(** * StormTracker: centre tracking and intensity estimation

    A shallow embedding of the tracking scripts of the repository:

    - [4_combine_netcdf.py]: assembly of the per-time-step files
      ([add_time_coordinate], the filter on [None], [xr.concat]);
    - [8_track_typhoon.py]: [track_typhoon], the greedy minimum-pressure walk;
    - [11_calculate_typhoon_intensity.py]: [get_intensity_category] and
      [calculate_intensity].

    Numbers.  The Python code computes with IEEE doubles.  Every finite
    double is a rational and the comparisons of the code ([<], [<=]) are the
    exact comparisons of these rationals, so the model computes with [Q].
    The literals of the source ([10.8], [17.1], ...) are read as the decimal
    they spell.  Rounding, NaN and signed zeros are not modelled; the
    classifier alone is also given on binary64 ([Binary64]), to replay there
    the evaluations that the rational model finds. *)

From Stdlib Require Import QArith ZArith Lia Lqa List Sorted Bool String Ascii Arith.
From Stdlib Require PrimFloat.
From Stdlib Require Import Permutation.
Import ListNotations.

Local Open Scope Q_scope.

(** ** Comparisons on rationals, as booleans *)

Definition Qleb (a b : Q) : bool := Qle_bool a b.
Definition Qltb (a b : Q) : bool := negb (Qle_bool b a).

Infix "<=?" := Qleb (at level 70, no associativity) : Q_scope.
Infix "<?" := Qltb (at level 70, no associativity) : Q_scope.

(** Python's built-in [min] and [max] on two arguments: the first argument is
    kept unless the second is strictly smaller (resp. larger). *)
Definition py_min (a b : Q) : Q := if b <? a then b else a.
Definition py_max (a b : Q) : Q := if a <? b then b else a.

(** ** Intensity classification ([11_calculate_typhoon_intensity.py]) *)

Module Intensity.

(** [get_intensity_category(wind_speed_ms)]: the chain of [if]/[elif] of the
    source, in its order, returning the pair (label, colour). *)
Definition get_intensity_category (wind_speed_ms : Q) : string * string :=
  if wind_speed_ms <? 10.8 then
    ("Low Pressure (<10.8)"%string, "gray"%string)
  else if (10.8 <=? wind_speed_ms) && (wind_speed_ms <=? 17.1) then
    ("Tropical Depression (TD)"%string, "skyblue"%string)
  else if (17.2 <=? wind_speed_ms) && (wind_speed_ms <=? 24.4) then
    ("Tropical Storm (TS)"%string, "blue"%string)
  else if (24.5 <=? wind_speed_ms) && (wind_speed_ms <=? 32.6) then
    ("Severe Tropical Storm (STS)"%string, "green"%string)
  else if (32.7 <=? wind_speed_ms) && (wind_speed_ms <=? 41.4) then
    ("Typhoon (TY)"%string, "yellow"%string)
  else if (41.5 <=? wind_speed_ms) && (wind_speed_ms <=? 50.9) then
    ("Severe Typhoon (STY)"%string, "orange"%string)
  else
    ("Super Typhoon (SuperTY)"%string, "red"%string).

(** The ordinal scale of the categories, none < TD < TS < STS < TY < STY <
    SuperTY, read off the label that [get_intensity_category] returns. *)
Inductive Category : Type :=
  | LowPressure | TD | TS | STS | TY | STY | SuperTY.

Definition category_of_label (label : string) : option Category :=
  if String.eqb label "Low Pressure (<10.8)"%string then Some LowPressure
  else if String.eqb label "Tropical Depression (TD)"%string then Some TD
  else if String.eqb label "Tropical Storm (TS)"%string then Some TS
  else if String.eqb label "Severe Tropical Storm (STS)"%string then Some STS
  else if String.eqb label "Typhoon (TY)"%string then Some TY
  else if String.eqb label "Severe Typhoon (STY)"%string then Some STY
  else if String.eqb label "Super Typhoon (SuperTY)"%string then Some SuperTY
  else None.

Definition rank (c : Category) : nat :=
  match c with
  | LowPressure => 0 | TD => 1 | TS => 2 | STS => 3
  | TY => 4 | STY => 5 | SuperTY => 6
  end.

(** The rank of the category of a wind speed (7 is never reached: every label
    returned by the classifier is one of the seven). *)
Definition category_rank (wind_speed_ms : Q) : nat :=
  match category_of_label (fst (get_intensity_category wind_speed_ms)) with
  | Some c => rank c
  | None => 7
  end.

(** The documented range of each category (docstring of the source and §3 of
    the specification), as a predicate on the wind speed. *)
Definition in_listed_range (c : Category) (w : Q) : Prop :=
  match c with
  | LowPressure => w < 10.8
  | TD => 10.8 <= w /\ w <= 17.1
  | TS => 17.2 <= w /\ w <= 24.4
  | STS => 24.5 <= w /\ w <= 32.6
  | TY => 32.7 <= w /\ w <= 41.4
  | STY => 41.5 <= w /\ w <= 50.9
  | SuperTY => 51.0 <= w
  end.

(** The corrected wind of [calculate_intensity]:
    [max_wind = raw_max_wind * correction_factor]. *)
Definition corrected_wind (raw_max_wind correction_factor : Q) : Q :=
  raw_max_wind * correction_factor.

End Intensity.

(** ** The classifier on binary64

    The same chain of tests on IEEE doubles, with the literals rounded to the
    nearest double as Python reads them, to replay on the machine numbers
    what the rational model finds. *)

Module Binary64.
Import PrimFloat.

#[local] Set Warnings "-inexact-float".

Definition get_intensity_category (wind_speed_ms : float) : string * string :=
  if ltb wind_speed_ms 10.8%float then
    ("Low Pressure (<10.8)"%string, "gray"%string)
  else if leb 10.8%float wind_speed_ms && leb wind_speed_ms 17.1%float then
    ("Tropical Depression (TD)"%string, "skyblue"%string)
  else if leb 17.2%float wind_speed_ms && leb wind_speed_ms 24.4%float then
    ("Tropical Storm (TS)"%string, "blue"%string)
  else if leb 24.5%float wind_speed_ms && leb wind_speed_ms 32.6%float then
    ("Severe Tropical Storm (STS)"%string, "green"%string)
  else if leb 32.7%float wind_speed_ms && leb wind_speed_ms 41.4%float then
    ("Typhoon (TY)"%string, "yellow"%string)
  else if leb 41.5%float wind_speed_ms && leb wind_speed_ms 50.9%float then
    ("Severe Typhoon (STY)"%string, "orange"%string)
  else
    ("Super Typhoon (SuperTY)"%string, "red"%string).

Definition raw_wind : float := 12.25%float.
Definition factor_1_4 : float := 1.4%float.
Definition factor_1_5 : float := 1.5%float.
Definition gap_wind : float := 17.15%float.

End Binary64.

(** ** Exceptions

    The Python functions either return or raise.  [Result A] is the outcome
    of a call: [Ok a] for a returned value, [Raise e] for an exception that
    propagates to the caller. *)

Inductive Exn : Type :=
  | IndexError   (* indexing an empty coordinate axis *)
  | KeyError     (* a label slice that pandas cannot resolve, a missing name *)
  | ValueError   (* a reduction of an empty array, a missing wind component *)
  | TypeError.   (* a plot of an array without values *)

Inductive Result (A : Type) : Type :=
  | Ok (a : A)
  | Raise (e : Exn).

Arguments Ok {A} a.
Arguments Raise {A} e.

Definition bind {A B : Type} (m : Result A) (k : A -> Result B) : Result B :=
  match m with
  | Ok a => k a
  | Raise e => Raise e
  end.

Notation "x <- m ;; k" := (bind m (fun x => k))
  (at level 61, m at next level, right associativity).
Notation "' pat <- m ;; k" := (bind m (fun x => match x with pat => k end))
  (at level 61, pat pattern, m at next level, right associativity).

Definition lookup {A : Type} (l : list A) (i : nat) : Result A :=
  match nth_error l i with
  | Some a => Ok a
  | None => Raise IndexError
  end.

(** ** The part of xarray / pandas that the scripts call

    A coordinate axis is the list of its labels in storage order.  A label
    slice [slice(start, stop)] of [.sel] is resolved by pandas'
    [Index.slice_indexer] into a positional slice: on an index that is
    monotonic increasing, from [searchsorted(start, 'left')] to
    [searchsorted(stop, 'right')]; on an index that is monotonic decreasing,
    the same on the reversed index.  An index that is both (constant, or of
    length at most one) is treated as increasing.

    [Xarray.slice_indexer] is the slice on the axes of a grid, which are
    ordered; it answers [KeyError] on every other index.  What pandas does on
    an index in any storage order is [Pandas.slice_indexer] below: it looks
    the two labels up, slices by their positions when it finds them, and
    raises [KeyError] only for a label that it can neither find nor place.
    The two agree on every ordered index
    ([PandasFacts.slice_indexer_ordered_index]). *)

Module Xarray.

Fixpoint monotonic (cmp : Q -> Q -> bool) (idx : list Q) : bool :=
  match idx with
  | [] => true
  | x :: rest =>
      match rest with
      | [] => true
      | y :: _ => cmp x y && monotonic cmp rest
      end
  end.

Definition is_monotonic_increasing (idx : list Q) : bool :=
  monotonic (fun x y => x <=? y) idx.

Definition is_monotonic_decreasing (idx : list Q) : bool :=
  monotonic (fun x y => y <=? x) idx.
+++++
Here the job is to set down exactly the lines of the material above that fall between the one with "SuperTY => 51.0 <= w" and the one with "else if leb 32.7%float", inclusive, and nothing beyond them.

  | SuperTY => 51.0 <= w
  end.

(** The corrected wind of [calculate_intensity]:
    [max_wind = raw_max_wind * correction_factor]. *)
Definition corrected_wind (raw_max_wind correction_factor : Q) : Q :=
  raw_max_wind * correction_factor.

End Intensity.

(** ** The classifier on binary64

    The same chain of tests on IEEE doubles, with the literals rounded to the
    nearest double as Python reads them, to replay on the machine numbers
    what the rational model finds. *)

Module Binary64.
Import PrimFloat.

#[local] Set Warnings "-inexact-float".

Definition get_intensity_category (wind_speed_ms : float) : string * string :=
  if ltb wind_speed_ms 10.8%float then
    ("Low Pressure (<10.8)"%string, "gray"%string)
  else if leb 10.8%float wind_speed_ms && leb wind_speed_ms 17.1%float then
    ("Tropical Depression (TD)"%string, "skyblue"%string)
  else if leb 17.2%float wind_speed_ms && leb wind_speed_ms 24.4%float then
    ("Tropical Storm (TS)"%string, "blue"%string)
  else if leb 24.5%float wind_speed_ms && leb wind_speed_ms 32.6%float then
    ("Severe Tropical Storm (STS)"%string, "green"%string)
  else if leb 32.7%float wind_speed_ms && leb wind_speed_ms 41.4%float then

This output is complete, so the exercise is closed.